Ok, I know, two posts in one day, nay two posts in the same hour. It's getting extravagent isn't it. But I couldn't add this to the last post. I did my taxes yesterday. A couple of very interesting things to note from the process. In the past year, I just over three times what I have earned in any given year previously. That makes me feel pretty good. Way to go Dave.
But then I take a look at what I earned, and I still have to realize that I continue to live below the poverty line. That does have me concerned, I've got a family to support. And yet I work hard, put in more than required hours, but still...

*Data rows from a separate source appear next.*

(** ** Vocabulary of the further properties *)

(** A provider answers a query when it has a credential and the call made
    with it resolves, with items or without. *)
Definition answers {D} (key : option string) (post : string → Axios D) : bool :=
  match key with
  | Some k =>
      Js.nonEmpty k
      && match post k with Resolves _ => true | Rejects => false end
  | None => false
  end.

(** The provider calls a news cascade is expected to make for a query:
    each provider with a credential, as long as no provider before it has
    answered. *)
Definition newsCalls (env : FetchNews.Env) (q : string)
    (secrets : SecretBundle) : list Call :=
  let p := answers (perplexityApiKey secrets) (FetchNews.postPerplexity env q) in
  let g := answers (geminiApiKey secrets) (FetchNews.postGemini env q) in
  (if Js.truthy (perplexityApiKey secrets) then [Post "perplexity" q] else [])
  ++ (if Js.truthy (geminiApiKey secrets) && negb p
      then [Post "gemini" q] else [])
  ++ (if Js.truthy (chatGptApiKey secrets) && negb p && negb g
      then [Post "chatgpt" q] else []).

(** The provider a news cascade is expected to keep: the first that
    answers. *)
Definition newsSelected (env : FetchNews.Env) (q : string)
    (secrets : SecretBundle) : option string :=
  if answers (perplexityApiKey secrets) (FetchNews.postPerplexity env q)
  then Some "perplexity"
  else if answers (geminiApiKey secrets) (FetchNews.postGemini env q)
  then Some "gemini"
  else if answers (chatGptApiKey secrets) (FetchNews.postChatGpt env q)
  then Some "chatgpt"
  else None.

(** A computation keeps a relation between the world before and the world
    after it, whether it returns or throws. *)
Definition keeps {W A} (R : W → W → Prop) (m : M W A) : Prop :=
  ∀ w, R w (m w).2.

(** Relations on worlds: the cache table is the same; the provider trace
    is the same; a world differs from another at most in the news slot of
    one key. *)
Definition sameCache (w w' : World) : Prop := contentCache w' = contentCache w.

Definition sameTrace (w w' : World) : Prop := outbound w' = outbound w.

Definition onlyNewsOf (key : string) (w w' : World) : Prop :=
  (∀ k, k ≠ key → contentCache w' !! k = contentCache w !! k)
  ∧ (contentCache w' !! key) ≫= patentsArray
    = (contentCache w !! key) ≫= patentsArray
  ∧ (contentCache w' !! key) ≫= patentImpactAverage
    = (contentCache w !! key) ≫= patentImpactAverage.

Definition onlyPatentsOf (key : string) (w w' : World) : Prop :=
  (∀ k, k ≠ key → contentCache w' !! k = contentCache w !! k)
  ∧ (contentCache w' !! key) ≫= newsArray
    = (contentCache w !! key) ≫= newsArray
  ∧ (contentCache w' !! key) ≫= verificationScore
    = (contentCache w !! key) ≫= verificationScore.

(** The number of levels of an expanded tree. *)
Fixpoint height (r : RelatedContent.RelatedItem) : nat :=
  match r with
  | RelatedContent.mkRelatedItem _ _ _ _ _ rel =>
      match rel with
      | Some children => S (foldr Nat.max 0 (List.map height children))
      | None => 1
      end
  end.

(** The connections are a page of one scan of the sessions table [t]:
    each is the key of an item of the table, which DynamoDB does not allow
    to be empty, none comes twice, and when the answer carries no key to
    resume from the page holds every item of the table. *)
Definition pageOf (t : gmap string WebsocketManager.Session)
    (ids : list string) (lastKey : option string) : Prop :=
  NoDup ids
  ∧ (∀ c, c ∈ ids → is_Some (t !! c) ∧ Js.nonEmpty c = true)
  ∧ (lastKey = None → ∀ c, is_Some (t !! c) → c ∈ ids).

(** Cache and provider trace are both untouched. *)
Definition calm (w w' : World) : Prop := sameCache w w' ∧ sameTrace w w'.

(** What the canonicaliser keeps of a raw item: a provider id, and the
    first present of title and summary, of summary and content, of the two
    source links and of the two publication times. *)
Definition canonOf (request : FetchNews.AggregationRequest)
    (generatedAt : string) (raw : FetchNews.RawItem)
    (out : Ai.AiContentItem) : Prop :=
  (∀ i, FetchNews.r_id raw = Some i → Ai.id out = i)
  ∧ Ai.title out
    = default ("Update for " +:+ FetchNews.section request)
        (Js.orElse (FetchNews.r_title raw) (FetchNews.r_summary raw))
  ∧ Ai.summary out
    = default ("Automated insight regarding " +:+ FetchNews.section request
               +:+ " developments for " +:+ FetchNews.timePeriod request
               +:+ ".")
        (Js.orElse (FetchNews.r_summary raw) (FetchNews.r_content raw))
  ∧ Ai.sourceUrl out
    = Js.coalesce (FetchNews.r_source_url raw) (FetchNews.r_url raw)
  ∧ Ai.publishedAt out
    = Some (default generatedAt
              (Js.orElse (FetchNews.r_published_at raw)
                         (FetchNews.r_publishedAt raw))).

(** The raw results the patent pipeline gets from Perplexity: none
    without a credential, none when the call is rejected. *)
Definition perplexityPatents (env : FetchPatents.Env) (q : string)
    (secrets : SecretBundle) : list FetchPatents.RawPatent :=
  match perplexityApiKey secrets with
  | Some k =>
      if Js.nonEmpty k then
        match FetchPatents.postPerplexity env q k with
        | Resolves data => default [] data
        | Rejects => []
        end
      else []
  | None => []
  end.

(** What the patent mapper keeps of a raw Perplexity result. *)
Definition patentOf (request : FetchPatents.PatentRequest)
    (raw : FetchPatents.RawPatent) (p : Patent.PatentSummary) : Prop :=
  (∀ i, FetchPatents.p_id raw = Some i → Patent.id p = i)
  ∧ Patent.title p
    = default ("Patent insight for " +:+ FetchPatents.section request)
              (FetchPatents.p_title raw)
  ∧ Patent.abstractText p
    = default ("Placeholder summary for a " +:+ FetchPatents.section request
               +:+ " patent during " +:+ FetchPatents.timePeriod request
               +:+ ".")
        (Js.orElse (FetchPatents.p_summary raw) (FetchPatents.p_abstract raw))
  ∧ Patent.filingDate p
    = Js.coalesce (FetchPatents.p_published_at raw)
                  (FetchPatents.p_filingDate raw)
  ∧ Patent.inventors p = Some (default [] (FetchPatents.p_inventors raw))
  ∧ Patent.impactScore p
    = Js.Math_round
        (Js.times (default 0.6%Q (FetchPatents.p_confidence raw)) 100)
  ∧ Patent.sourceUrl p
    = Js.coalesce (FetchPatents.p_source_url raw) (FetchPatents.p_url raw).

(** The lines of a ChatGPT answer that become patents: the first five
    non-empty ones. *)
Definition patentLines (text : string) : list string :=
  take 5 (List.filter Js.nonEmpty (Js.split "010" text)).


(** The levels a deep dive of a given depth may have: one for [NaN] and
    for every depth below one. *)
Definition levels (depth : Js.Num) : nat :=
  match depth with
  | Js.NaN => 1
  | Js.Int z => Z.to_nat (Z.max 1 z)
  end.




(** The title of a stored item mentions the requested id, whatever the
    case of the letters. *)
Definition mentions (u : Js.Unicode) (itemId : string)
    (it : RelatedContent.JsItem) : bool :=
  match RelatedContent.j_title it with
  | Some t => Js.includes (Js.toLowerCase u t) (Js.toLowerCase u itemId)
  | None => false
  end.

(** What a search provider offers for a query: nothing without a
    credential or when the call is rejected, otherwise the result built
    from the data it resolves with. *)
Definition offer {D} (key : option string) (post : string → Axios D)
    (build : option D → Search.ProviderResult)
  : option Search.ProviderResult :=
  match key with
  | Some k =>
      if Js.nonEmpty k then
        match post k with
        | Resolves data => Some (build data)
        | Rejects => None
        end
      else None
  | None => None
  end.

(** The offers of the three search providers, in the order of the
    handler, those that offer nothing left out. *)
Definition searchOffers (env : Search.Env) (q : string)
    (secrets : SecretBundle) : list Search.ProviderResult :=
  omap (λ r : option Search.ProviderResult, r)
    [ offer (perplexityApiKey secrets) (Search.postPerplexity env q)
        (λ data, {| Search.p_provider := "perplexity";
                    Search.p_confidence :=
                      default 0.7%Q (data ≫= Search.pd_confidence);
                    Search.p_items := default [] (data ≫= Search.pd_results) |});
      offer (geminiApiKey secrets) (Search.postGemini env q)
        (λ data, {| Search.p_provider := "gemini";
                    Search.p_confidence := 0.6%Q;
                    Search.p_items := default [] (mjoin data) |});
      offer (chatGptApiKey secrets) (Search.postChatGpt env q)
        (λ data, {| Search.p_provider := "chatgpt";
                    Search.p_confidence := 0.55%Q;
                    Search.p_items := default [] (mjoin data) |}) ].

(** The provider calls of one search: every provider with a credential,
    in the order of the handler. *)
Definition searchCalls (q : string) (secrets : SecretBundle) : list Call :=
  (if Js.truthy (perplexityApiKey secrets) then [Post "perplexity" q] else [])
  ++ (if Js.truthy (geminiApiKey secrets) then [Post "gemini" q] else [])
  ++ (if Js.truthy (chatGptApiKey secrets) then [Post "chatgpt" q] else []).

(** A provider result with at least one hit. *)
Definition hasHits (p : Search.ProviderResult) : bool :=
  match Search.p_items p with [] => false | _ => true end.

(** The search process keeps its memoised secrets and its call trace. *)
Definition quietly (p p' : Search.Process) : Prop :=
  Search.memo p' = Search.memo p ∧ Search.trace p' = Search.trace p.

(** A list of scores in which no score is followed by a larger one. *)
Fixpoint descending (scores : list Q) : Prop :=
  match scores with
  | [] => True
  | x :: rest => Forall (λ y, (y <= x)%Q) rest ∧ descending rest
  end.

I start thinking that is this all that I am worth? My work, my abilities, my efforts, is this really all that I am worth? Now I know that's not true, but those questions come day after day. I wonder when I will be able to find the place where I can earn my keep, fairly.
At the same time, I realize that things and money will never make you happy. That fulfillment does not depend on my financial situation. That I am not useless when I don't have cash. In fact I may be most useful in this state. And so comes the conflict. Do I embrace poverty, or do I take every opportunity to scratch and claw my way out of it? For the sake of my children, I am drawn one way. For the sake of my soul I'm drawn another.
And once more, the term moderation comes to mind. Anyone have any words of wisdom?
ps - I need to qualify this, I have lived in poverty since I moved out of my parent's house. For as long as I have been on my own I have not been good at making money. Not at any fault of my family. The fault is all mine.